(** * A shallow embedding of [python/triton/runtime/autotuner.py]

    The autotuner core: [Config], the pruner, the key extractor, the
    measurement harness [_bench], the four selection policies
    ([Autotuner], [StepwiseAutotuner], [EpsilonAutotuner],
    [ConfidenceAutotuner]) and the [autotune] dispatch facade.

    Modelling conventions.
    - Python dictionaries are association lists kept in insertion order,
      with Python's update-in-place semantics ([dset]).
    - Python objects whose identity matters (configs used as dictionary
      keys, compared with [is] / [!=]) carry an explicit object id.
    - Python floats are [flt]: exact rationals for finite values plus the
      IEEE special values +inf, -inf and nan with their IEEE rules
      ([inf * 0 = nan], comparisons with nan are false).  Rounding and
      overflow of finite values are not modelled.
    - The external collaborators (kernel launches, the benchmarker, the
      random generator, device events) are oracles read from a [World]
      record; running out of an oracle stream means the Python loop has
      not terminated within the given inputs. *)

From Stdlib Require Import ZArith QArith List String Bool Lia.
Import ListNotations.
Open Scope string_scope.

(** ** Python dictionaries (insertion ordered) *)

Module PyDict.
Section Dict.
Context {K V : Type} (keq : K -> K -> bool).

━━━━━━

Give an exact transcription of the data shown above.

Answer to this problem:
(** * A shallow embedding of [python/triton/runtime/autotuner.py]

    The autotuner core: [Config], the pruner, the key extractor, the
    measurement harness [_bench], the four selection policies
    ([Autotuner], [StepwiseAutotuner], [EpsilonAutotuner],
    [ConfidenceAutotuner]) and the [autotune] dispatch facade.

    Modelling conventions.
    - Python dictionaries are association lists kept in insertion order,
      with Python's update-in-place semantics ([dset]).
    - Python objects whose identity matters (configs used as dictionary
      keys, compared with [is] / [!=]) carry an explicit object id.
    - Python floats are [flt]: exact rationals for finite values plus the
      IEEE special values +inf, -inf and nan with their IEEE rules
      ([inf * 0 = nan], comparisons with nan are false).  Rounding and
      overflow of finite values are not modelled.
    - The external collaborators (kernel launches, the benchmarker, the
      random generator, device events) are oracles read from a [World]
      record; running out of an oracle stream means the Python loop has
      not terminated within the given inputs. *)

From Stdlib Require Import ZArith QArith List String Bool Lia.
Import ListNotations.
Open Scope string_scope.

(** ** Python dictionaries (insertion ordered) *)

Module PyDict.
Section Dict.
Context {K V : Type} (keq : K -> K -> bool).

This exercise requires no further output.